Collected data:
+--
(* ===== verification/SohuPrice.v ===== *)
(** * SohuPrice: the modes of the cipher and the price decoder
    (protocol/sohu/sohu_price.cpp)

    Properties of the operations of Rijndael.v: the block and mode round trips, the
    consistency of the tables with the field arithmetic, and what
    [sohu_price_decode] computes. *)
From S2P Require Import Prelude CString Cypher UrlParams RijndaelTables Rijndael RijndaelProofs.

(** ** Lemmas: modes *)

Lemma xor_bytes_length a b : length a = length b -> length (xor_bytes a b) = length a.
Proof. revert b. induction a as [|x a IH]; intros [|y b] E; simpl in *; try done. f_equal. apply IH. lia. Qed.

Lemma xor_bytes_cancel a b :
  length a = length b -> xor_bytes (xor_bytes a b) a = b /\ xor_bytes a (xor_bytes a b) = b.
Proof.
  revert b. induction a as [|x a IH]; intros [|y b] E; simpl in *; try done.
  destruct (IH b) as [-> ->]; [lia|]. split; f_equal;
    apply Z.bits_inj'; intros n _; rewrite !Z.lxor_spec; by destruct (Z.testbit x n), (Z.testbit y n).
Qed.

Lemma xor_bytes_byte a b : Forall is_byte a -> Forall is_byte b -> Forall is_byte (xor_bytes a b).
Proof.
  intros Ha. revert b. induction Ha as [|x a Hx Ha IH]; intros b Hb; simpl; [constructor|].
  inversion Hb; constructor; [by apply lxor_byte|by apply IH].
Qed.

(** A keyed object whose chain is a block. *)
Definition chained (o : CRijndael) : Prop :=
  keyed o /\ Z.of_nat (length (m_chain o)) = m_blockSize o /\ Forall is_byte (m_chain o).

Lemma keyed_with_chain c o : keyed o -> keyed (with_chain c o).
Proof. intros [? ? ? ? ?]. by constructor. Qed.

Definition block (o : CRijndael) (b : bytes) : Prop := Z.of_nat (length b) = m_blockSize o /\ Forall is_byte b.

Lemma chained_with_chain c o : chained o -> block o c -> chained (with_chain c o).
Proof. intros (Hk & _ & _) [Hl Hb]. split; [by apply keyed_with_chain|]. done. Qed.

(** Encrypting the blocks left and decrypting the result from the same chain. *)
Lemma modes_inverse m blocks o :
  chained o -> Forall (block o) blocks ->
  exists cs o', encrypt_loop m o blocks = Val (concat cs, o') /\ length cs = length blocks
    /\ Forall (block o) cs /\ decrypt_loop m o cs = Val (concat blocks, o')
    /\ exists c, o' = with_chain c o.
Proof.
  intros Hc Hbs. revert o Hc Hbs. induction blocks as [|b blocks IH]; intros o Hc Hbs.
  { exists [], o. split_and!; try done. exists (m_chain o). by destruct o. }
  inversion Hbs as [|? ? Hb Hbs']; subst. pose proof Hc as (Hk & Hcl & Hcb). destruct Hb as [Hbl Hbb].
  assert (exists c o1, block o c /\
    (match m with
     | CBC => x ← Xor o (m_chain o) b; c ← EncryptBlock o x; Val (c, with_chain c o)
     | CFB => c ← EncryptBlock o (m_chain o); c ← Xor o c b; Val (c, with_chain c o)
     | ECB => c ← EncryptBlock o b; Val (c, o)
     end) = Val (c, o1) /\
    (match m with
     | CBC => p ← DecryptBlock o c; p ← Xor o p (m_chain o); Val (p, with_chain c o)
     | CFB => p ← EncryptBlock o (m_chain o); p ← Xor o p c; Val (p, with_chain c o)
     | ECB => p ← DecryptBlock o c; Val (p, o)
     end) = Val (b, o1) /\ exists ch, o1 = with_chain ch o /\ block o ch)
    as (c & o1 & Hcb1 & Ee & Ed & (ch & -> & Hch)).
  { assert (forall x y, Xor o x y = Val (xor_bytes x y)) as Hx by (intros; unfold Xor; by rewrite (k_init o Hk)).
    destruct m.
    - destruct (block_roundtrip o b Hk Hbb Hbl) as (c & -> & Hl & Hb & Ed).
      exists c, o. cbn [mbind outcome_bind]. rewrite Ed. split_and!; try done.
      exists (m_chain o). split; [by destruct o|done].
    - destruct (block_roundtrip o (xor_bytes (m_chain o) b) Hk) as (c & Ee & Hl & Hb & Ed).
      { by apply xor_bytes_byte. } { rewrite xor_bytes_length; lia. }
      exists c, (with_chain c o). rewrite Hx. cbn [mbind outcome_bind]. rewrite Ee, Ed. cbn [mbind outcome_bind].
      rewrite Hx. cbn [mbind outcome_bind]. rewrite (proj1 (xor_bytes_cancel (m_chain o) b ltac:(lia))).
      split_and!; try done. by exists c.
    - destruct (block_roundtrip o (m_chain o) Hk Hcb Hcl) as (k & Ee & Hl & Hb & _).
      exists (xor_bytes k b), (with_chain (xor_bytes k b) o). rewrite Ee. cbn [mbind outcome_bind].
      rewrite !Hx. cbn [mbind outcome_bind]. rewrite (proj2 (xor_bytes_cancel k b ltac:(lia))).
      assert (block o (xor_bytes k b)) by
        (split; [rewrite xor_bytes_length; lia|by apply xor_bytes_byte]).
      split_and!; try done; try apply H. by exists (xor_bytes k b). }
  destruct (IH (with_chain ch o)) as (cs & o2 & E1 & El & Hcs & E2 & (ch2 & ->)); [by apply chained_with_chain|done|].
  exists (c :: cs), (with_chain ch2 (with_chain ch o)). cbn [encrypt_loop decrypt_loop]. rewrite Ee, Ed.
  cbn [mbind outcome_bind]. rewrite E1, E2. cbn [mbind outcome_bind]. split_and!; try done.
  - simpl. by rewrite El.
  - by constructor.
  - by exists ch2.
Qed.

Lemma blocks_of_concat k bs : (0 < k)%nat -> Forall (fun b => length b = k) bs ->
  blocks_of k (length bs * k) (concat bs) = bs.
Proof.
  intros Hk Hbs. unfold blocks_of. rewrite Nat.div_mul by lia.
  induction Hbs as [|b bs Hb Hbs IH]; [done|]. cbn [length seq map concat].
  f_equal.
  - rewrite Nat.mul_0_l, drop_0, <- Hb. apply take_app_length.
  - rewrite <- IH at 2. rewrite <- seq_shift, map_map. apply map_ext. intros i.
    replace (S i * k)%nat with (length b + i * k)%nat by lia. by rewrite drop_app_add.
Qed.

Lemma concat_blocks_of k n inp : (0 < k)%nat -> length inp = (n * k)%nat ->
  concat (blocks_of k (n * k) inp) = inp /\ length (blocks_of k (n * k) inp) = n
  /\ Forall (fun b => length b = k) (blocks_of k (n * k) inp).
Proof.
  intros Hk Hl. unfold blocks_of. rewrite Nat.div_mul by lia. rewrite length_map, length_seq. split_and!; [|done|].
  - assert (forall j, (j <= n)%nat -> concat (map (fun i => take k (drop (i * k) inp)) (seq 0 j)) = take (j * k) inp) as G.
    { induction j as [|j IH]; intros Hj; [done|]. rewrite seq_S, map_app, concat_app, IH by lia. cbn [map concat Nat.add].
      rewrite app_nil_r. replace (S j * k)%nat with (j * k + k)%nat by lia. apply take_take_drop. }
    rewrite G by lia. apply take_ge. lia.
  - apply List.Forall_forall. intros b (i & <- & Hi)%in_map_iff. apply in_seq in Hi.
    rewrite length_take, length_drop. nia.
Qed.

Lemma Forall_concat_1 {A} (P : A -> Prop) (ls : list (list A)) : Forall P (concat ls) -> Forall (Forall P) ls.
Proof. induction ls; simpl; [constructor|]. rewrite Forall_app. intros [? ?]. constructor; auto. Qed.

Lemma modes_roundtrip o m inp n :
  chained o -> Forall is_byte inp -> Z.of_nat (length inp) = n -> 0 < n -> n mod m_blockSize o = 0 ->
  exists c o', Encrypt o inp n m = Val (c, o') /\ Z.of_nat (length c) = n
    /\ Decrypt o c n m = Val (inp, o') /\ exists ch, o' = with_chain ch o.
Proof.
  intros Hc Hb Hl Hn Hmod. pose proof Hc as (Hk & _ & _). pose proof (k_size o Hk) as Hs. unfold valid_size in Hs.
  set (k := Z.to_nat (m_blockSize o)). set (q := Z.to_nat (n / m_blockSize o)).
  assert (Z.to_nat n = q * k)%nat as En.
  { unfold q, k. rewrite <- Z2Nat.inj_mul by (try apply Z.div_pos; lia). f_equal.
    pose proof (Z.div_mod n (m_blockSize o)). lia. }
  destruct (concat_blocks_of k q inp) as (Ecat & Elen & Hlen); [lia|lia|].
  assert (Forall (block o) (blocks_of k (q * k) inp)) as Hbl.
  { pose proof Hb as Hb'. rewrite <- Ecat in Hb'. apply Forall_concat_1 in Hb'.
    apply List.Forall_forall. intros b Hin. rewrite List.Forall_forall in Hlen, Hb'. split; [|by apply Hb'].
    rewrite (Hlen b Hin). lia. }
  destruct (modes_inverse m _ o Hc Hbl) as (cs & o' & E1 & El & Hcs & E2 & Hch).
  assert (Forall (fun b => length b = k) cs) as Hcl.
  { eapply Forall_impl; [exact Hcs|]. intros b [Hbk _]. lia. }
  assert (length (concat cs) = Z.to_nat n) as Ec.
  { rewrite En, <- Elen, <- El. clear -Hcl. induction Hcl as [|b cs Hb _ IH]; [done|]. simpl. rewrite length_app. lia. }
  exists (concat cs), o'. unfold Encrypt, Decrypt, checked. rewrite (k_init o Hk). cbn [negb].
  destruct (Z.eqb_spec n 0); [lia|]. rewrite Hmod, Z.eqb_refl. cbn [orb negb].
  destruct (Z.leb_spec n (Z.of_nat (length inp))); [|lia].
  destruct (Z.leb_spec n (Z.of_nat (length (concat cs)))); [|lia]. cbn [check mbind outcome_bind].
  fold k. rewrite En. split_and!; [done|lia| |done].
  rewrite <- Elen, <- El, blocks_of_concat by (done || lia). rewrite E2, Ecat. done.
Qed.

(** ECB output is bytes, whatever the object. *)
Lemma encrypt_loop_bytes o blocks c o' : encrypt_loop ECB o blocks = Val (c, o') -> Forall is_byte c.
Proof.
  revert o c o'. induction blocks as [|b blocks IH]; intros o c o' E; cbn [encrypt_loop] in E.
  { injection E as <- _. constructor. }
  apply bind_Val_iff in E as ([x o1] & E1 & E). apply bind_Val_iff in E as ([out o2] & E2 & [= <- _]).
  apply bind_Val_iff in E1 as (y & Ey & [= <- <-]). apply Forall_app. split; [|by eapply IH].
  unfold EncryptBlock in Ey. destruct (negb _) eqn:Hi; [discriminate Ey|].
  destruct (DEFAULT_BLOCK_SIZE =? m_blockSize o).
  - destruct (Nat.leb_spec 16 (length b)) as [Hl|Hl].
    + rewrite DefEncryptBlock_generic in Ey by (by destruct (m_bKeyInit o)). injection Ey as <-.
      apply last_round_is_bytes.
    + unfold DefEncryptBlock in Ey. rewrite Hi in Ey. apply Nat.leb_gt in Hl. rewrite Hl in Ey. discriminate Ey.
  - destruct (_ <=? _); [|discriminate Ey]. injection Ey as <-. apply last_round_is_bytes.
Qed.

(** ** Lemmas: the price text *)

Lemma Hex2String_readable (hm : bytes) x :
  hm = hexMap_upper \/ hm = hexMap_lower -> Forall is_byte x -> Hex2String (hex_readable hm x) = x.
Proof.
  intros Hm Hx. unfold hex_readable. induction Hx as [|b x Hb Hx IH]; [done|]. cbn [flat_map app Hex2String].
  assert (Hex2Char (nib hm (Z.shiftr b 4)) (nib hm (Z.land b 15)) = Some b) as ->; [|by rewrite IH].
  by_table 256%nat (fun b =>
    bool_decide (Hex2Char (nib hexMap_upper (Z.shiftr b 4)) (nib hexMap_upper (Z.land b 15)) = Some b)
    && bool_decide (Hex2Char (nib hexMap_lower (Z.shiftr b 4)) (nib hexMap_lower (Z.land b 15)) = Some b)).
  specialize (H b Hb). rewrite andb_true_iff, !bool_decide_eq_true in H. destruct Hm as [-> | ->]; tauto.
Qed.

Lemma sohu_key_ok : length sohu_key = 32%nat /\ Forall is_byte sohu_key.
Proof. split; [reflexivity|]. unfold sohu_key. by_decide. Qed.

(** A plain text of the exchange: the price in the first blocks, its length in the last. *)
Record price_text (price : Z) (text : bytes) : Prop := {
  pt_bytes : Forall is_byte text;
  pt_body : exists pad, text = to_string price ++ pad;
  pt_size : Z.of_nat (length text) < MAX_LEN /\ Z.of_nat (length text) mod 16 = 0;
  pt_room : (length (to_string price) + 16 <= length text)%nat;
  pt_len : exists tail, drop (length text - 16) text
                        = to_string (Z.of_nat (length (to_string price))) ++ 0 :: tail;
}.

Lemma atoi_nul n tail : 0 <= n < 2 ^ 31 -> atoi (to_string n ++ 0 :: tail) = n.
Proof.
  intros Hn. rewrite <- (atoi_number n [] Hn eq_refl) at 2. rewrite app_nil_r.
  unfold atoi, strtol. f_equal.
  assert (no_nul (to_string n)) as Hnn.
  { rewrite to_string_nonneg by lia. apply dec_chars_no_nul, digits_range; lia. }
  assert (c_str (to_string n ++ 0 :: tail) = c_str (to_string n)) as ->; [|done].
  rewrite (c_str_id (to_string n)) by done. unfold no_nul in Hnn.
  induction Hnn as [|c s Hc Hs IH]; simpl; [done|]. apply Z.eqb_neq in Hc as ->. by rewrite IH.
Qed.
+--
TASK GOAL:
Output the records above exactly, from their first line through the line that contains "(** ** Lemmas: modes *)", and add nothing.

SOLUTION BELOW:
(* ===== verification/SohuPrice.v ===== *)
(** * SohuPrice: the modes of the cipher and the price decoder
    (protocol/sohu/sohu_price.cpp)

    Properties of the operations of Rijndael.v: the block and mode round trips, the
    consistency of the tables with the field arithmetic, and what
    [sohu_price_decode] computes. *)
From S2P Require Import Prelude CString Cypher UrlParams RijndaelTables Rijndael RijndaelProofs.

(** ** Lemmas: modes *)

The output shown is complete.